Product Security Specialist

Project

In this project you will join an international team working on networked and interoperable system, that is actively contributing in providing innovative solutions used in hospitals and large clinics.

Work

As a Product Security Specialist, you will be coordinating requirements and activities with Cross Functional Teams and Product Security Manager to get the needed improvements included in next available release. At the same time, you will be responsible for analyzing software products regarding cybersecurity risks, identifying attack targets, attack vectors and security gaps, assessing their severity and designing suitable security measures. You will also have to translate global standards, regional laws and international approval regulations for the development teams of our products as well as focus on the security-relevant technical and regulatory aspects of the software and be responsible for the associated approval-relevant documentation.

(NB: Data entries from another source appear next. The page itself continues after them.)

(** * Customer_360: retention and analytics engine

    A shallow embedding of the segmentation engine (class
    SegmentationEngine, in services/backup.js), the real-time sales window
    and revenue analytics (class AnalyticsService, in services/analytics.js),
    the cart model (models/Cart.js) and the cart recovery orchestrator (class
    CartRecoveryService, in services/analytics.js), together with the
    properties the specification states about them.

    Conventions of the embedding:
    - JavaScript numbers that hold money or ratios are exact rationals,
      extended with the two infinities and NaN where the code divides
      (rounding and the sign of zero are not represented);
    - times are integer milliseconds since the epoch;
    - the Redis server, the Mongo collections, the clock, the random
      generator and the pending timers form one explicit [world] threaded
      through a state-and-exception monad;
    - values kept in Redis are stored decoded (a JSON array of labels as a
      list, a decimal counter as an integer);
    - Redis, and the collections other than Order and Message, always
      answer; the Order and Message collections may be failing;
    - saving a cart runs the schema's validators over the whole document
      before anything is written: the minimum of every line's quantity and
      the enum of every logged attempt's type (the references, the price
      and the source are required by the schema and present in every
      document of the embedding);
    - where the code divides or multiplies, the properties state the
      result as the expression the code evaluates. *)

From Stdlib Require Import ZArith QArith Qround String Ascii List Lia.
From stdpp Require Import gmap strings list pretty.
(** * FaceFolio backend: a shallow embedding of [backend/main.py]

    The development follows the Python module top to bottom:

    - the numeric helpers [cosine_distance], [box_iou] and
      [find_best_match], written once over an interface of float
      operations ([FloatOps]) and run at two instances: IEEE binary64
      (the arithmetic CPython and NumPy use, given by the Standard
      Library's executable [SpecFloat]) and the real numbers (exact
      arithmetic, where the textbook bounds live);
    - the two request handlers [process_photo] and [finalize_and_sort],
      as programs of a small state-and-exception monad over the process
      state: the working directory (a map from paths to file contents,
      the pickle file among them) and the module-level dictionary
      [temp_face_encoding_cache].

    What the module obtains from outside (the MTCNN detector and the
    embedding network, [uuid.uuid4], and whether a file operation
    succeeds) is an explicit parameter, the record [world]. *)

From Stdlib Require Import ZArith Reals Lra Lia Floats.SpecFloat.
From Stdlib Require Import Ascii String.
From stdpp Require Import gmap strings list.

Local Open Scope Z_scope.

(** ** Float arithmetic as the module uses it *)

(** The operations of Python [float] / NumPy [float64] that the module
    applies.  [to_int] is Python's [int(x)]: truncation towards zero,
    [None] where Python raises (infinities and NaN). *)
Class FloatOps (F : Type) := {
  of_int : Z → F;
  fadd : F → F → F;
  fsub : F → F → F;
  fmul : F → F → F;
  fdiv : F → F → F;
  fsqrt : F → F;
  feqb : F → F → bool;
  fltb : F → F → bool;
  fleb : F → F → bool;
  to_int : F → option Z
}.

(** A decimal literal [p/q] of the source.  At binary64 the quotient of
    two exactly represented integers is correctly rounded, which is the
    value the Python parser gives the literal (see [literals_binary64]). *)
Definition lit `{FloatOps F} (p q : Z) : F := fdiv (of_int p) (of_int q).

(** *** IEEE binary64 *)

Definition prec : Z := 53.
Definition emax : Z := 1024.

Definition b64_of_int (n : Z) : spec_float := binary_normalize prec emax n 0 false.

Definition b64_to_int (x : spec_float) : option Z :=
  match x with
  | S754_zero _ => Some 0
  | S754_finite s m e =>
      let a := Z.shiftl (Z.pos m) e in Some (if s then - a else a)
  | S754_infinity _ | S754_nan => None
  end.

#[export] Instance binary64 : FloatOps spec_float := {|
  of_int := b64_of_int;
  fadd := SFadd prec emax;
  fsub := SFsub prec emax;
  fmul := SFmul prec emax;
  fdiv := SFdiv prec emax;
  fsqrt := SFsqrt prec emax;
  feqb := SFeqb;
  fltb := SFltb;
  fleb := SFleb;
  to_int := b64_to_int
|}.

(** *** Exact arithmetic *)

Definition R_to_int (x : R) : option Z :=
  Some (if Rle_dec 0 x then Int_part x else - Int_part (- x)).

#[export] Instance exact : FloatOps R := {|
  of_int := IZR;
  fadd := Rplus;
  fsub := Rminus;
  fmul := Rmult;
  fdiv := Rdiv;
  fsqrt := sqrt;
  feqb := λ x y, if Req_dec_T x y then true else false;
  fltb := λ x y, if Rlt_dec x y then true else false;
  fleb := λ x y, if Rle_dec x y then true else false;
  to_int := R_to_int
|}.

(** ** Helper functions *)

(** A box [[x1, y1, x2, y2]]; the handlers pass integer pixel
    coordinates. *)
Record box := Box { bx1 : Z; by1 : Z; bx2 : Z; by2 : Z }.

Section Helpers.
Context {F : Type} `{FloatOps F}.

(** [np.dot(a, b)] on one-dimensional arrays: the products are summed
    from the left; arrays of different lengths raise [ValueError]
    ([None]). *)
Fixpoint dot_from (acc : F) (a b : list F) : option F :=
  match a, b with
  | [], [] => Some acc
  | x :: a', y :: b' => dot_from (fadd acc (fmul x y)) a' b'
  | _, _ => None
  end.

Definition dot (a b : list F) : option F := dot_from (of_int 0) a b.

(** [np.linalg.norm(a)]: the square root of [a.dot(a)]. *)
Definition sqnorm (a : list F) : F :=
  fold_left (λ acc x, fadd acc (fmul x x)) a (of_int 0).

For this position we are looking for a Specialist who has knowledge in the field of cyber security as well as:

• Knowledge of common methods and techniques in theory, e.g. threat analysis according to STRIDE and the assessment of security gaps using CVSS
• Experience with threat modeling, security risk evaluations, and vulnerability assessments for new and existing products and systems. Prior experience facilitating the identification and prioritization of security risks
• Experience overseeing security related activities, such as penetration testing and vulnerability scanning. As well as, analyzing results to identify security gaps and provide actionable recommendations to ensure compliance with security requirements
• Experience with international standards such as NIST, FDA Cybersecurity Guidance, IEC 81001-5-1, 60601-4-5 and ISO 27001 would be considered a big plus. Experience in creating, updating and posting Manufacturer Disclosure Statements for Medical Device Security (MD32) and other required customer-facing documents as required in company cybersecurity processes would be a plus
• Possesses fluent English skills.

Our offer

• Support – You will have a QuaDigi buddy by your side
• Flexibility – Flexible working hours, vacation schedule, remote or onsite work
• Online and offline training/workshops and other knowledge sharing possibilities
• Additional health and personal accident insurance
• Snacks and fun activities in the office
• Additional time off
• Sport budget
• Loyalty benefits and perks
• Agile, friendly and international environment
• Gross salary in a range of 3800 - 5600 Eur (based on competency levels in accordance with the company’s internal salary policy).